#### Listed entries:
(* ===== verification/SandboxPolicy.v ===== *)
(** * What an agent may write

    [src/crates/fletch-core/src/sandbox/policy.rs]: the directories of the host a sandboxed agent is
    granted, whatever engine enforces it, and the files inside them that name programs. The host is
    the class [HostEnv]: its file system as [canonicalize] resolves it while a profile is built, the
    environment of the process and of the login shell. *)

From S2P Require Import Prelude RustStr RustText Paths.

Local Open Scope string_scope.
Local Open Scope list_scope.

Class HostEnv := {
  (** [std::fs::canonicalize], with the error's text. *)
  canonicalize : string -> result string string;
  var_os : string -> option string;
  (** The login shell's environment, when it was read. *)
  login_shell_env : option (string -> option string);
  home_dir : option string;
}.

Definition STATE_DIR_PROVIDERS : list string := ["claude"; "codex"; "cursor"; "gemini"; "pi"; "opencode"].
Definition CLAUDE_CREDENTIALS_FILE : string := ".credentials.json".
Definition CLAUDE_PROJECTS_SUBDIR : string := "projects".
Definition CLAUDE_EPHEMERAL_RUNTIME_SUBDIRS : list string := ["session-env"; "shell-snapshots"].
Definition CLAUDE_SEATBELT_STATE_SUBDIRS : list string := ["todos"; "statsig"; "file-history"; "debug"].

Definition claude_write_island_dirs (config_dir : string) : list string :=
  path_join config_dir <$>
    ([CLAUDE_PROJECTS_SUBDIR] ++ CLAUDE_EPHEMERAL_RUNTIME_SUBDIRS ++ CLAUDE_SEATBELT_STATE_SUBDIRS).

Definition GIT_EXEC_CONFIG_FILES : list string := ["config"; "config.worktree"].
Definition GIT_EXEC_CONFIG_DIRS : list string := ["hooks"; "info"].

Definition APP_SUPPORT_EXEC_FILES : list string :=
  ["Code/User/settings.json"; "Code/User/tasks.json"; "Code/User/keybindings.json";
   "Cursor/User/settings.json"; "Cursor/User/tasks.json"; "Cursor/User/keybindings.json";
   "iTerm2/Scripts/AutoLaunch.scpt"].
Definition APP_SUPPORT_EXEC_DIRS : list string := ["iTerm2/Scripts/AutoLaunch"].

Definition MACOS_PRIVACY_DIRS : list string :=
  ["Desktop"; "Documents"; "Downloads"; "Library/Mobile Documents"; "Library/Containers";
   "Library/Group Containers"].

(** [bin_resolve::effective_env_var]. *)
Definition effective_env_var_from (name : string) (process : option string)
    (shell : option (string -> option string)) : option string :=
  opt_filter (fun v => negb (is_empty v)) (or_else (shell ≫= (fun env => env name)) process).

Section policy.
Context `{Env0 : HostEnv}.

Definition effective_env_var (name : string) : option string :=
  effective_env_var_from name (var_os name) login_shell_env.

Definition has_bin_component (p : string) : bool :=
  existsb (fun c => String.eqb c "bin" || String.eqb c "sbin") (components p).2.

(** The loop of [resolve_existing_prefix] from [cur], whose components last first are [rest]; the
    names taken off it so far are [tail], in path order. *)
Fixpoint resolve_loop (p cur : string) (absolute : bool) (rest tail : list string) : string :=
  match canonicalize cur with
  | Ok real => foldl path_join real tail
  | Err _ =>
      match rest with
      | name :: rest =>
          if is_normal name then resolve_loop p (to_path (absolute, rev rest)) absolute rest (name :: tail)
          else p
      | [] => p
      end
  end.

Definition resolve_existing_prefix (p : string) : string :=
  resolve_loop p p (components p).1 (rev (components p).2) [].

Definition bin_resident (p : string) : bool :=
  has_bin_component p || has_bin_component (resolve_existing_prefix p).

Definition env_state_dir (value : option string) (default : string) : string :=
  match opt_filter (fun v => negb (is_empty v)) value with
  | None => default
  | Some raw => if bin_resident raw then default else raw
  end.

Definition xdg_base_from (value : option string) (home default_rel : string) : string :=
  env_state_dir value (path_join home default_rel).

Definition xdg_base (home var default_rel : string) : string :=
  xdg_base_from (var_os var) home default_rel.

Definition codex_home_from (value : option string) (home : string) : string :=
  env_state_dir value (path_join home ".codex").

Definition codex_home_dir (home : string) : string :=
  codex_home_from (effective_env_var "CODEX_HOME") home.

Definition codex_home_or (value : option string) (home : option string) : option string :=
  match home with
  | Some home => Some (codex_home_from value home)
  | None => opt_filter (fun dir => negb (bin_resident dir)) (opt_filter (fun v => negb (is_empty v)) value)
  end.

Definition codex_home : option string := codex_home_or (effective_env_var "CODEX_HOME") home_dir.

Definition opencode_data_dir (home : string) : string :=
  path_join (xdg_base home "XDG_DATA_HOME" ".local/share") "opencode".

Definition opencode_config_dir (home : string) : string :=
  path_join (xdg_base home "XDG_CONFIG_HOME" ".config") "opencode".

Definition provider_state_dirs (provider home : string) : list string :=
  if String.eqb provider "claude" then claude_write_island_dirs (path_join home ".claude")
  else if String.eqb provider "codex" then []
  else if String.eqb provider "cursor" then [path_join home ".cursor"]
  else if String.eqb provider "gemini" then [path_join home ".gemini"]
  else if String.eqb provider "pi" then [path_join home ".pi"]
  else if String.eqb provider "opencode" then [opencode_data_dir home; opencode_config_dir home]
  else [].

(** [if !out.contains(&dir) { out.push(dir) }]. *)
Definition push_dir (out : list string) (dir : string) : list string :=
  if existsb (path_eqb dir) out then out else out ++ [dir].

Definition all_provider_state_dirs (home : string) : list string :=
  foldl (fun out provider => foldl push_dir out (provider_state_dirs provider home)) [] STATE_DIR_PROVIDERS.

Record ProviderExecConfig := { pe_files : list string; pe_dirs : list string }.

Definition provider_exec_config_denials (home : string) : ProviderExecConfig :=
  let gemini := path_join home ".gemini" in
  let oc_config := opencode_config_dir home in
  {| pe_files := [path_join gemini "settings.json"; path_join (path_join gemini "config") "mcp_config.json";
                  path_join (path_join home ".cursor") "mcp.json";
                  path_join (path_join (path_join home ".pi") "agent") "settings.json";
                  path_join oc_config "opencode.json"; path_join oc_config "opencode.jsonc"];
     pe_dirs := [path_join gemini "extensions"; path_join gemini "plugins"; path_join oc_config "plugin"] |}.

Definition agent_scratch_dirs (home : string) : list string :=
  path_join home <$>
    [".npm"; ".cache"; ".local/share"; ".local/state"; "Library/Caches"; "Library/Application Support"].

Definition macos_privacy_dirs (home : string) : list string := path_join home <$> MACOS_PRIVACY_DIRS.

Definition inside_macos_privacy_dir (home path : string) : bool :=
  let resolved := resolve_existing_prefix path in
  existsb (fun d => path_starts_with path d || path_starts_with resolved d) (macos_privacy_dirs home).
End policy.

(** ** What no grant holds *)

Section withheld.
Context `{Env0 : HostEnv}.

Lemma push_dir_elem out d x : x ∈ push_dir out d -> x ∈ out \/ x = d.
Proof. unfold push_dir. destruct (existsb _ _); [auto|]. rewrite elem_of_app, list_elem_of_singleton. tauto. Qed.

Lemma push_dirs_elem ds out x : x ∈ foldl push_dir out ds -> x ∈ out \/ x ∈ ds.
Proof.
  revert out. induction ds as [|d ds IH]; intros out E; cbn in E; [auto|].
  apply IH in E as [E|E]; [apply push_dir_elem in E as [E| ->]|]; set_solver.
Qed.

Lemma all_provider_state_dirs_elem home x :
  x ∈ all_provider_state_dirs home -> exists p, x ∈ provider_state_dirs p home.
Proof.
  unfold all_provider_state_dirs. assert (G : forall ps out, x ∈ foldl (fun out provider =>
    foldl push_dir out (provider_state_dirs provider home)) out ps -> x ∈ out \/ exists p, x ∈ provider_state_dirs p home).
  { induction ps as [|p ps IH]; intros out E; cbn in E; [auto|].
    apply IH in E as [E|E]; [|auto]. apply push_dirs_elem in E as [E|E]; eauto. }
  intros E. apply G in E as [E|E]; [by apply elem_of_nil in E|done].
Qed.

(** The components the policy adds to home. *)
Definition HOME_GRANTS : list (list string) :=
  (app [".claude"] <$> [["projects"]; ["session-env"]; ["shell-snapshots"]; ["todos"]; ["statsig"];
                       ["file-history"]; ["debug"]])
  ++ [[".cursor"]; [".gemini"]; [".pi"]; [".local"; "share"; "opencode"]; [".config"; "opencode"];
      [".npm"]; [".cache"]; [".local"; "share"]; [".local"; "state"]; ["Library"; "Caches"];
      ["Library"; "Application Support"]].

(** A directory the policy grants is one of its own under home, or [opencode] under a directory of
    the environment that is not a PATH directory. *)
Definition at_home (home d : string) : Prop :=
  exists ps, (ps ∈ HOME_GRANTS) /\ components d = ((components home).1, (components home).2 ++ ps).

Definition relocated (d : string) : Prop :=
  exists raw, raw <> "" /\ bin_resident raw = false
    /\ components d = ((components raw).1, (components raw).2 ++ ["opencode"]).

Lemma at_home_join home n ps :
  home <> "" -> pieces n = ps -> ps ∈ HOME_GRANTS -> at_home home (path_join home n).
Proof. intros NE <- I. exists (pieces n). by rewrite components_join. Qed.

Lemma at_home_join2 home m n ps :
  home <> "" -> pieces m ++ pieces n = ps -> ps ∈ HOME_GRANTS -> at_home home (path_join (path_join home m) n).
Proof.
  intros NE <- I. exists (pieces m ++ pieces n). split; [done|].
  rewrite components_join by by apply path_join_nonempty. rewrite components_join by done. cbn [fst snd].
  by rewrite <- app_assoc.
Qed.

Lemma xdg_opencode home var rel ps :
  home <> "" -> pieces rel ++ pieces "opencode" = ps -> ps ∈ HOME_GRANTS ->
  at_home home (path_join (xdg_base home var rel) "opencode")
  \/ relocated (path_join (xdg_base home var rel) "opencode").
Proof.
  intros NE E I. unfold xdg_base, xdg_base_from, env_state_dir.
  destruct (opt_filter _ (var_os var)) as [raw|] eqn:V; [|left; by apply at_home_join2 with ps].
  destruct (bin_resident raw) eqn:B; [left; by apply at_home_join2 with ps|].
  right. exists raw. apply opt_filter_Some in V as [_ V].
  assert (raw <> "") by by destruct raw. split_and!; [done|done|by rewrite components_join].
Qed.

Lemma policy_dir_shape home d :
  home <> "" -> d ∈ all_provider_state_dirs home ++ agent_scratch_dirs home ->
  at_home home d \/ relocated d.
Proof.
  intros NE [I|I]%elem_of_app.
  - apply all_provider_state_dirs_elem in I as [p I]. unfold provider_state_dirs in I.
    repeat (destruct (String.eqb p _); [|try by apply elem_of_nil in I]); cbn in I.
    + repeat (apply elem_of_cons in I as [->|I]); try (by apply elem_of_nil in I);
        left; (eapply at_home_join2; [done|reflexivity|vm_compute; set_solver]).
    + by apply elem_of_nil in I.
    + apply list_elem_of_singleton in I as ->. left. eapply at_home_join; [done|reflexivity|vm_compute; set_solver].
    + apply list_elem_of_singleton in I as ->. left. eapply at_home_join; [done|reflexivity|vm_compute; set_solver].
    + apply list_elem_of_singleton in I as ->. left. eapply at_home_join; [done|reflexivity|vm_compute; set_solver].
    + apply elem_of_cons in I as [->|I]; [|apply list_elem_of_singleton in I as ->];
        (eapply xdg_opencode; [done|reflexivity|vm_compute; set_solver]).
  - left. unfold agent_scratch_dirs in I. cbn in I.
    repeat (apply elem_of_cons in I as [->|I]); try (by apply elem_of_nil in I);
      (eapply at_home_join; [done|reflexivity|vm_compute; set_solver]).
Qed.

(** Home, what holds configuration of other tools, what is on the PATH, and claude's own
    configuration. *)
Definition WITHHELD : list (list string) :=
  [[]; [".config"]; [".local"]; [".local"; "bin"]; [".claude"]; ["Library"]].

Definition withheld (home root : string) : Prop :=
  exists ps, (ps ∈ WITHHELD) /\ components root = ((components home).1, (components home).2 ++ ps).

Lemma bin_component_spec d :
  has_bin_component d = true <-> ("bin" ∈ (components d).2) \/ ("sbin" ∈ (components d).2).
Proof.
  unfold has_bin_component. rewrite existsb_exists. split.
  - intros (c & I & [E|E]%orb_true_iff); apply String.eqb_eq in E as ->; apply list_elem_of_In in I; auto.
  - intros [I|I]; apply list_elem_of_In in I; eexists; (split; [exact I|done]).
Qed.

Lemma home_grants_no_bin ps : ps ∈ HOME_GRANTS -> "bin" ∉ ps /\ "sbin" ∉ ps.
Proof. revert ps. apply Forall_forall. vm_compute. repeat constructor; set_solver. Qed.

Lemma home_grants_hold_nothing ps rs : ps ∈ HOME_GRANTS -> rs ∈ WITHHELD -> is_prefix_of ps rs = false.
Proof.
  intros I. revert rs. apply Forall_forall. revert ps I. apply Forall_forall.
  vm_compute. repeat constructor.
Qed.

Lemma withheld_not_opencode rs : rs ∈ WITHHELD -> "opencode" ∉ rs.
Proof. revert rs. apply Forall_forall. vm_compute. repeat constructor; set_solver. Qed.

(** No directory the policy grants is on a PATH or holds the home folder, [~/.config], [~/.local],
    its [bin] or [~/.claude], whatever the environment says. *)
Theorem policy_withholds_roots home d root :
  home <> "" -> has_bin_component home = false -> "opencode" ∉ (components home).2 ->
  d ∈ all_provider_state_dirs home ++ agent_scratch_dirs home -> withheld home root ->
  has_bin_component d = false /\ path_starts_with root d = false.
Proof.
  intros NE HB HO I (rs & IR & ER). apply not_true_iff_false in HB. rewrite bin_component_spec in HB.
  rewrite <- !not_true_iff_false, bin_component_spec, path_starts_with_spec, ER. cbn [fst snd].
  apply policy_dir_shape in I as [(ps & I & E)|(raw & NR & B & E)]; [| |done]; rewrite E; cbn [fst snd].
  - pose proof (home_grants_no_bin ps I). pose proof (home_grants_hold_nothing ps rs I IR) as P.
    split; [rewrite !elem_of_app; naive_solver|]. intros [_ [c C]]. rewrite <- app_assoc in C. apply app_inv_head in C.
    apply not_true_iff_false in P. apply P, is_prefix_of_spec. eauto.
  - unfold bin_resident in B. apply orb_false_iff in B as [B _]. apply not_true_iff_false in B.
    rewrite bin_component_spec in B. split; [set_solver|]. intros [_ [c C]].
    assert (O : "opencode" ∈ (components home).2 ++ rs) by (rewrite C; set_solver).
    apply elem_of_app in O as [O|O]; [done|]. by apply (withheld_not_opencode rs).
Qed.
End withheld.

#### Task to complete:
In the listing above, find the line containing "intros I. revert" and the line containing "home root ->", then repeat those two lines and everything between them exactly.

#### Finished exercise:
  intros I. revert rs. apply Forall_forall. revert ps I. apply Forall_forall.
  vm_compute. repeat constructor.
Qed.

Lemma withheld_not_opencode rs : rs ∈ WITHHELD -> "opencode" ∉ rs.
Proof. revert rs. apply Forall_forall. vm_compute. repeat constructor; set_solver. Qed.

(** No directory the policy grants is on a PATH or holds the home folder, [~/.config], [~/.local],
    its [bin] or [~/.claude], whatever the environment says. *)
Theorem policy_withholds_roots home d root :
  home <> "" -> has_bin_component home = false -> "opencode" ∉ (components home).2 ->
  d ∈ all_provider_state_dirs home ++ agent_scratch_dirs home -> withheld home root ->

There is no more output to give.